FRANK: Yeah. It's actually, it's the same concept that exists in a few of these other systems as well. So, it shows up in streaming platforms as you as get there because it's a pervasive question. And if you're constantly firing data at a computation what can you really say about the output? You'd like the output to tell you something like, “We have properly processed everything we've received in the past five minutes,” something like that. Or, “There's at most 10 seconds worth of outstanding records that we haven't processed.” You need something from the system to give you some clarity on the answers that you're getting. And there's a few different ways that you can do this. A lot of the systems use wall clock time. They'll tell you, you stamped each record with the wall clock as it arrived at the system. And on the other end of the system where the results are coming out they'll tell you we're now showing you the results live with respect to whatever time it was that they showed up. So, it might take about five or 10 seconds through the pipeline. You're seeing data that's now aggregate totals that are five or 10 seconds old coming out the other end.

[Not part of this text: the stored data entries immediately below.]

(* ===== verification/Verdryx.v ===== *)
(** * Verdryx: the store of evaluations and what the quality panel reads of it
    ([crates/connectors/src/verdryx.rs], [crates/api/src/quality/commands.rs],
    [state.rs])

    Verdryx keeps its runs, scores and baselines in a SQLite file of its own; the
    console opens it for reading and sends it queries.  A table is the list of
    its rows in rowid order and a column of a row is a [cell], of whatever type
    SQLite stored.  A query is a function of the tables as the statement finds
    them: the file may change between two statements, and any statement may
    fail.  SQLite's aggregates, its order of cells and its sorter are parameters
    with the laws its documentation states. *)
From S2P Require Import Prelude Text Json Prog.
From Stdlib Require Import Floats.SpecFloat.
From S2P Require Import Double.
From S2P Require Discover.

#[export] Instance double_eq_dec : EqDecision double.
Proof. solve_decision. Defined.

Inductive cell : Type :=
| CNull
| CInt (n : Z)
| CReal (d : double)
| CText (s : str)
| CBlob (b : list Z).
#[export] Instance cell_eq_dec : EqDecision cell.
Proof. solve_decision. Defined.

Class Sqlite := {
  cell_leb : cell -> cell -> bool;
  sorts : forall {A}, (A -> A -> bool) -> list A -> list A;   (* ORDER BY *)
  avg : list cell -> cell;
  sum : list cell -> result cell str;
  bad_column : nat -> cell -> str;   (* rusqlite's text for a column of another type *)
}.

Class SqliteLaws `{SQ : Sqlite} := {
  cell_leb_total a b : cell_leb a b = true \/ cell_leb b a = true;
  cell_leb_trans a b c : cell_leb a b = true -> cell_leb b c = true -> cell_leb a c = true;
  cell_leb_text a b : cell_leb (CText a) (CText b) = str_leb a b;
  sorts_perm {A} (leb : A -> A -> bool) l : Permutation (sorts leb l) l;
  sorts_sorted {A} (leb : A -> A -> bool) l :
    (forall a b, leb a b = true \/ leb b a = true) -> (forall a b c, leb a b = true -> leb b c = true -> leb a c = true) ->
    StronglySorted (fun a b => leb a b = true) (sorts leb l);
  avg_null l : avg l = CNull <-> Forall (fun c => c = CNull) l;
  avg_real l : avg l = CNull \/ exists d, avg l = CReal d;
}.

(** ** The tables (store.py's schema) *)

Record RunRow : Type := mkRunRow { r_id : cell; r_model : cell; r_started : cell; r_finished : cell }.
Record ScoreRow : Type := mkScoreRow
  { s_id : Z; s_run : cell; s_case : cell; s_value : cell; s_tokens : cell; s_cost : cell }.
Record BaselineRow : Type := mkBaselineRow
  { b_id : cell; b_run : cell; b_mean : cell; b_created : cell; b_label : cell }.
Record UnansweredRow : Type := mkUnansweredRow { u_run : cell; u_reason : cell }.
(** An older store has no table of unanswered cases. *)
Record Tables : Type := mkTables
  { eval_runs : list RunRow; scores : list ScoreRow; baselines : list BaselineRow; unanswered : option (list UnansweredRow) }.

(** ** The client ([verdryx.rs]) *)

Inductive VerdryxError : Type :=
| VOpen (path source : str)
| VQuery (source : str).
Definition verdryx_text (e : VerdryxError) : str :=
  match e with
  | VOpen path source => #"open verdryx db " ++ path ++ #": " ++ source
  | VQuery source => #"query verdryx db: " ++ source
  end.

Record EvalRun : Type := mkEvalRun { id : str; model : str; started_at : str; finished_at : option str }.
Record Score : Type := mkScore { sc_id : Z; run_id : str; case_id : str; sc_value : double; tokens : Z; cost_usd : double }.
Record Baseline : Type := mkBaseline { bl_id : str; eval_run_id : str; bl_mean_score : double; created_at : str; label : str }.
Record UnansweredReasonCount : Type := mkReason { reason : str; count : Z }.
Record RunSummary : Type := mkSummary
  { run : EvalRun; case_count : Z; mean_score : option double; total_tokens : Z; total_cost_usd : double;
    unanswered_total : Z; by_reason : list UnansweredReasonCount; unanswered_supported : bool }.
Record BaselineSummary : Type := mkBaselineSummary
  { baseline : Baseline; bs_unanswered_total : Z; bs_by_reason : list UnansweredReasonCount; bs_unanswered_supported : bool }.

(** What the client does of the file. *)
Inductive op : Type :=
| OpenDb (path : str)
| BusyTimeout (path : str)
| Select (path : str)
| Blocking.              (* [spawn_blocking]: whether the task ran *)
Definition resp (o : op) : Type :=
  match o with
  | OpenDb _ | BusyTimeout _ => result unit str
  | Select _ => result Tables str
  | Blocking => result unit str
  end%type.
#[local] Arguments Do {op resp A} & _ _.
Abbreviation program := (@prog op resp).
Notation "'ask!' x <- p ; k" :=
  (bind p (fun r => match r with Ok x => k | Err e => Ret (Err e) end))
  (at level 10, x name, p at level 100, k at level 200).

Record VerdryxClient : Type := mkClient { conn : str; unanswered_table_present : bool }.

Section Reader.
Context {SQ : Sqlite}.

(** *** [row.get] *)
Definition get_string (i : nat) (c : cell) : result str str := match c with CText s => Ok s | _ => Err (bad_column i c) end.
Definition get_i64 (i : nat) (c : cell) : result Z str := match c with CInt n => Ok n | _ => Err (bad_column i c) end.
Definition get_f64 (i : nat) (c : cell) : result double str :=
  match c with CReal d => Ok d | CInt n => Ok (of_Z n) | _ => Err (bad_column i c) end.
Definition get_opt {A} (get : nat -> cell -> result A str) (i : nat) (c : cell) : result (option A) str :=
  match c with CNull => Ok None | _ => let? a := get i c in Ok (Some a) end.

(** [collect] of results: the first error. *)
Fixpoint collect {A E} (l : list (result A E)) : result (list A) E :=
  match l with
  | [] => Ok []
  | x :: l => let? a := x in let? as_ := collect l in Ok (a :: as_)
  end.
(** [run_id = ?1]. *)
Definition is_text (s : str) (c : cell) : bool := bool_decide (c = CText s).
(** [ORDER BY c DESC]. *)
Definition descending {A} (key : A -> cell) (a b : A) : bool := cell_leb (key b) (key a).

And it's very… typically the systems, stream processing systems are very clear about this. They'll tell you, “This number corresponds to a little while ago.” And that's good. It's very good to be clear about these things. You don't want to… it's rare that you want to get inconsistent results out. There are situations where you might want that but it'd be a little weird if you're computing the average something or other and you're doing a much better job computing the denominator than you're computing the numerator. You're going to get consistently skewed statistics. Like if your count of the number of things you have gets updated super-fast but the sum of all of the features that you're trying to add up pretty slow, then you're always going to have a weirdly larger denominator than you have sum of features. And your averages are going to look consistently a bit lower than they should. Which would be disappointing. You'd really like to get the correct answer for some moment in time, even if that moment in time was a little further back and doesn't use everything that you're currently sitting on in terms of your input data.

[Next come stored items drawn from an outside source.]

Definition ready_drills (inner : DrillsInner) : result DrillsClient DrillsError :=
  match inner with Ready c => Ok c | Bootstrapping => Err EBootstrapping | NoEnvironment => Err ENoEnvironment end.
Definition drills_status_dto (inner : DrillsInner) : DrillsStatusDto :=
  match inner with
  | Bootstrapping => SBootstrapping
  | NoEnvironment => SNoEnvironment
  | Ready c => SReady (source c) (mockryx_bin c) (gateway_url c) (match api_key c with Some _ => true | None => false end) (scenario_dir c)
  end.
Definition drills_status (inner : DrillsInner) : DrillsStatusDto := drills_status_dto inner.

Definition run_blocking_drills {T} (f : program (result T MockryxError)) : program (result T DrillsError) :=
  do ran <- Sql Verdryx.Blocking;
  match ran with
  | Err e => Ret (Err (EMockryx (#"drills run task failed to run: " ++ e)))
  | Ok _ => do! r <- f; Ret (map_err (fun e => EMockryx (mockryx_text e)) r)
  end.
(** [filter(|k| !k.trim().is_empty())]. *)
Definition given (x : option str) : option str :=
  match x with Some s => if bool_decide (trim s = []) then None else Some s | None => None end.
Definition drills_run (dir : str) (key : option str) (fail_on_skip : bool) (save : option str) (inner : DrillsInner)
  : program (result MockryxReport DrillsError) :=
  match ready_drills inner with
  | Err e => Ret (Err e)
  | Ok c =>
      let key := match given key with Some k => Some k | None => api_key c end in
      run_blocking_drills (run (client c) dir (gateway_url c) key fail_on_skip (given save))
  end.
End Run.
End Drills.

(** ** The admission plane ([state.rs]) *)

Record AdmissionClient : Type := mkAdmission { client : GatewayClient; source : Discover.EnvSource; gateway_url : str }.
Inductive AdmissionInner : Type :=
| Bootstrapping
| NoEnvironment
| Unreachable (source : Discover.EnvSource) (gateway_url reason : str)
| Ready (client : AdmissionClient).
Inductive GatewayStatusDto : Type :=
| SBootstrapping | SNoEnvironment
| SUnreachable (source : Discover.EnvSource) (gateway_url reason : str)
| SReady (source : Discover.EnvSource) (gateway_url : str).
Record AdmissionStatusDto : Type := mkStatus
  { gateway : GatewayStatusDto; verdryx_bin : str; verdryx_bin_present : bool;
    verdryx_db : option (Discover.EnvSource * str); drills_scenario_dir : option str }.
Record AdmissionCheckDto : Type := mkCheck
  { key_id : str; agent_id : str; strict_mode : str; identity_map_configured : bool;
    key : option Gateway.GatewayKeyEntry; in_map : bool }.
Inductive AdmissionError : Type :=
| EBootstrapping
| ENoEnvironment
| EUnreachable (reason : str)
| EGateway (status : option Z) (message : str)
| EVerdryxBinMissing (path : str)
| EVerdryxDbMissing
| EVerdryx (message : str)
| EUnparseableOutput (context stdout_excerpt : str)
| ERunNotFound (run_id : str).

Definition of_gateway (e : GatewayError) : AdmissionError :=
  match e with
  | GwTransport e => EGateway None (#"could not reach the gateway: " ++ e)
  | GwJson e => EGateway None (#"unexpected response shape from the gateway: " ++ e)
  | GwUnauthorized => EGateway (Some 401) Gateway.KEY_REFUSED
  | GwAdminKeysRequired => EGateway (Some 403) Gateway.KEY_REQUIRED
  | GwApi status body => EGateway (Some status) body
  | GwTooLarge limit => EGateway None (#"the gateway's response exceeded " ++ dec limit ++ #" bytes")
  end.

(** ** Texts ([commands.rs]) *)

Definition valid_pattern (pattern : str) : bool :=
  match pattern with
  | [] => false
  | _ => match split_once #"*" pattern with None => true | Some (before, _) => bool_decide (S (length before) = length pattern) end
  end.
Definition pattern_matches (pattern value : str) : bool :=
  match strip_suffix #"*" pattern with
  | Some prefix => starts_with prefix value
  | None => str_eqb pattern value
  end.
Definition agent_bound_in_report (report : Gateway.GatewayKeysReport) (agent_id : str) : bool :=
  existsb (fun p => valid_pattern p && pattern_matches p agent_id) (flat_map Gateway.agents (Gateway.keys report)).

Definition REDACTED : str := #"[redacted]".
Definition redact_secret (text secret : str) : str :=
  if bool_decide (secret = []) then text else replace secret REDACTED text.
Definition EXCERPT_MAX_CHARS : nat := 400.
Definition excerpt (s : str) : str :=
  firstn EXCERPT_MAX_CHARS s ++ (if (EXCERPT_MAX_CHARS <? length s)%nat then #"... [truncated]" else []).

(** The first word after [prefix] on the first line that begins with it. *)
Definition parse_after (prefix stdout : str) : option str :=
  let! rest := Feed.find_map (fun l => strip_prefix prefix (trim_start l)) (lines stdout) in
  PolicyProof.first_word rest.
Definition parse_eval_run_id : str -> option str := parse_after #"Eval run ".

(** ** The commands ([commands.rs]) *)

Section Admission.
Context {JT : JsonText} {GW : Gateway.GatewayWire} {SQ : Verdryx.Sqlite}.

(** [elapsed]: the timeout of ten seconds ran out first. *)
Definition bootstrap (w : Discover.World) (elapsed : bool) : program AdmissionInner :=
  match Discover.Admission.discover_gateway_admission w with
  | None => Ret NoEnvironment
  | Some resolved =>
      let src := Discover.Gateway.source resolved in
      let url := Discover.Gateway.gateway_url resolved in
      do! r <- out (Gateway.connect resolved);
      Ret (if elapsed then Unreachable src url #"timed out after 10s waiting for the gateway to respond"
           else match r with
                | Ok c => Ready (mkAdmission c src url)
                | Err reason => Unreachable src url reason
                end)
  end.

Definition ready_client (inner : AdmissionInner) : result AdmissionClient AdmissionError :=
  match inner with
  | Ready c => Ok c
  | Bootstrapping => Err EBootstrapping
  | NoEnvironment => Err ENoEnvironment
  | Unreachable _ _ reason => Err (EUnreachable reason)
  end.
Definition gateway_status_dto (inner : AdmissionInner) : GatewayStatusDto :=
  match inner with
  | Bootstrapping => SBootstrapping
  | NoEnvironment => SNoEnvironment
  | Unreachable s u r => SUnreachable s u r
  | Ready c => SReady (source c) (gateway_url c)
  end.
(** The disk as it is at the moment of the call. *)
Definition admission_status (inner : AdmissionInner) (w : Discover.World) : AdmissionStatusDto :=
  let bin := Discover.Admission.resolve_verdryx_bin w in
  mkStatus (gateway_status_dto inner) (Discover.Admission.path bin) (Discover.Admission.exists_ bin)
    ((fun d => (Discover.Quality.source d, Discover.Quality.db_path d)) <$> Discover.Admission.resolve_verdryx_db w)
    (Discover.Admission.drills_scenario_dir_default w).

Definition check_dto (report : Gateway.GatewayKeysReport) (key_id agent_id : str) : AdmissionCheckDto :=
  mkCheck key_id agent_id (Gateway.strict_mode report) (Gateway.identity_map_configured report)
    (List.find (fun k => str_eqb (Gateway.key_id k) key_id) (Gateway.keys report))
    (agent_bound_in_report report agent_id).
Definition admission_check (key_id agent_id : str) (inner : AdmissionInner) : program (result AdmissionCheckDto AdmissionError) :=
  match ready_client inner with
  | Err e => Ret (Err e)
  | Ok c =>
      do! r <- out (Gateway.get_keys (client c));
      Ret (let? report := map_err of_gateway r in Ok (check_dto report key_id agent_id))
  end.





End Admission.

(** ** What is started, and with what *)

Definition Child : Type := (str * list str * list (str * str) * result Output str).
Definition child_of (e : event) : option Child := match e with Ran b a v x => Some (b, a, v, x) | _ => None end.
Definition children (tr : list event) : list Child := omap child_of tr.
Lemma children_snoc tr e : children (tr ++ [e]) = children tr ++ match child_of e with Some c => [c] | None => [] end.
Proof. unfold children. rewrite omap_app. simpl. by destruct (child_of e). Qed.

Lemma children_ran tr b a v x : children (tr ++ [Ran b a v x]) = children tr ++ [(b, a, v, x)].
Proof. apply children_snoc. Qed.



Section Baseline.
Context {JT : JsonText} {GW : Gateway.GatewayWire} {SQ : Verdryx.Sqlite}.

(** What one reading of the store says of a run: how many scores it has, their
    average and the sum of their costs, a null for no score. *)
#[local] Existing Instance Verdryx.cell_eq_dec.







(** *** The key in what a child printed *)





End Baseline.

(** The patterns of the report are those of the identity map. *)
Theorem bound_as_in_the_map report id :
  agent_bound_in_report report id = Onboard.id_bound_in_map (Onboard.mkMap [] (map Gateway.agents (Gateway.keys report))) id.
Proof.
  unfold agent_bound_in_report, Onboard.id_bound_in_map. simpl. rewrite flat_map_concat_map.
  assert (Hp : forall p, valid_pattern p = Onboard.valid_pattern p).
  { intros [|c p]; [done|]. unfold valid_pattern, Onboard.valid_pattern. destruct (split_once #"*" (c :: p)) as [[a b]|] eqn:E; [|done].
    apply split_once_Some in E. rewrite E, !length_app. simpl. apply bool_decide_ext.
    destruct b; simpl; split; intros H; first [done|exfalso; lia|lia|discriminate]. }
  induction (concat _) as [|p l IH]; [done|]. simpl. by rewrite IH, Hp.
Qed.

(** A drill gives mockryx the key in the environment only, and its report is
    taken from a run that ended with nothing or with gaps found. *)
Theorem drill_is_one_run {JT : JsonText} {MW : Drills.MockryxWire} dir key fail_on_skip save inner tr :
  ran tr (Drills.drills_run dir key fail_on_skip save inner) (fun r tr' =>
    match inner with
    | Drills.Ready c =>
        (children tr' = children tr /\ is_ok r = false)
        \/ exists x, children tr' = children tr ++
             [(Drills.bin (Drills.client c),
               Drills.run_args dir (Drills.gateway_url c) fail_on_skip (Drills.given save),
               Drills.run_env (match Drills.given key with Some k => Some k | None => Drills.api_key c end)
                 (Drills.events_path (Drills.client c)), x)]
             /\ (forall report, r = Ok report <->
                   exists o, x = Ok o /\ (code o = Some 0 \/ code o = Some 1) /\ Drills.read_report (stdout o) = Ok report)
    | _ => tr' = tr /\ is_ok r = false
    end).
Proof.
  unfold Drills.drills_run. destruct inner as [| |c]; try done. cbn [Drills.ready_drills].
  unfold Drills.run_blocking_drills. cbn [wp]. split; [done|]. intros t x. change (result unit str) in x.
  destruct x as [[]|e]; cbn [wp].
  2:{ left. split; [|done]. by rewrite children_snoc, app_nil_r. }
  unfold Drills.run. cbn [bind wp event_of]. split; [done|]. intros _ y. right. exists y.
  rewrite children_ran, children_snoc, app_nil_r. split; [done|]. intros report. unfold Drills.run_answer.
  destruct y as [o|e]; [|by split; [|intros (?&?&?)]].
  destruct (code o) as [n|] eqn:En; simpl; [|split; [done|]; intros (?&[= <-]&[H|H]&_); congruence].
  destruct (Z.eqb_spec n 0) as [->|H0]; [|destruct (Z.eqb_spec n 1) as [->|H1]]; simpl.
  3:{ split; [done|]. intros (?&[= <-]&[H|H]&_); congruence. }
  all: destruct (Drills.read_report (stdout o)) as [rep|] eqn:Er; simpl; split; try done.
  all: try (intros [= <-]; exists o; split_and!; auto).
  all: intros (?&[= <-]&_&H); congruence.
Qed.

(** ** Runs *)

Module Example.
#[local] Existing Instance Verdryx.Example.code_sqlite.

Definition newcomer : str := #"sk-newcomer-0123456789".

(** The excerpt is cut before the key is taken out of it: what is left of a key
    that the cut goes through is shown. *)
Example cut_key_is_shown :
  let stdout := repeat 46 380 ++ newcomer in
  contains #"sk-newcomer-01234567" (redact_secret (excerpt stdout) newcomer) = true
  /\ contains #"sk-newcomer" (excerpt (redact_secret stdout newcomer)) = false.
Proof. vm_compute. done. Qed.

(** The name of a run is whatever word the child printed. *)
Example run_id_is_not_redacted : parse_eval_run_id (#"Eval run " ++ newcomer) = Some newcomer.
Proof. vm_compute. reflexivity. Qed.

Example eval_run_is_found_past_a_banner :
  parse_eval_run_id #"warning: old
 Eval run 7f3a  (model=m, db=v.db)
" = Some #"7f3a".
Proof. vm_compute. reflexivity. Qed.
End Example.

So, what Naiad and timely dataflow do actually which is a bit different and maybe a bit cooler, cooler is too much but it's empowering, is they totally decouple the data plane and this control plane. So, they moved it around as fast as they possibly can. Data go everywhere, basically as fast as they can figure out how to get computers to move them around. And then we leave a little bit of communication, the sort of exhaust or backscatter from the data moving round that tells the system how far we actually made it in the computation. One of these timestamps that came in or these epochs, rounds of data coming in, how far have they actually gotten? Which of these do we still expect to see in our output? And this gives us a lot of power. It allows you to do a lot of out of order processing, if that makes sense. You can see earlier results back in a system, something like timely dataflow, if you write the code to do that of course.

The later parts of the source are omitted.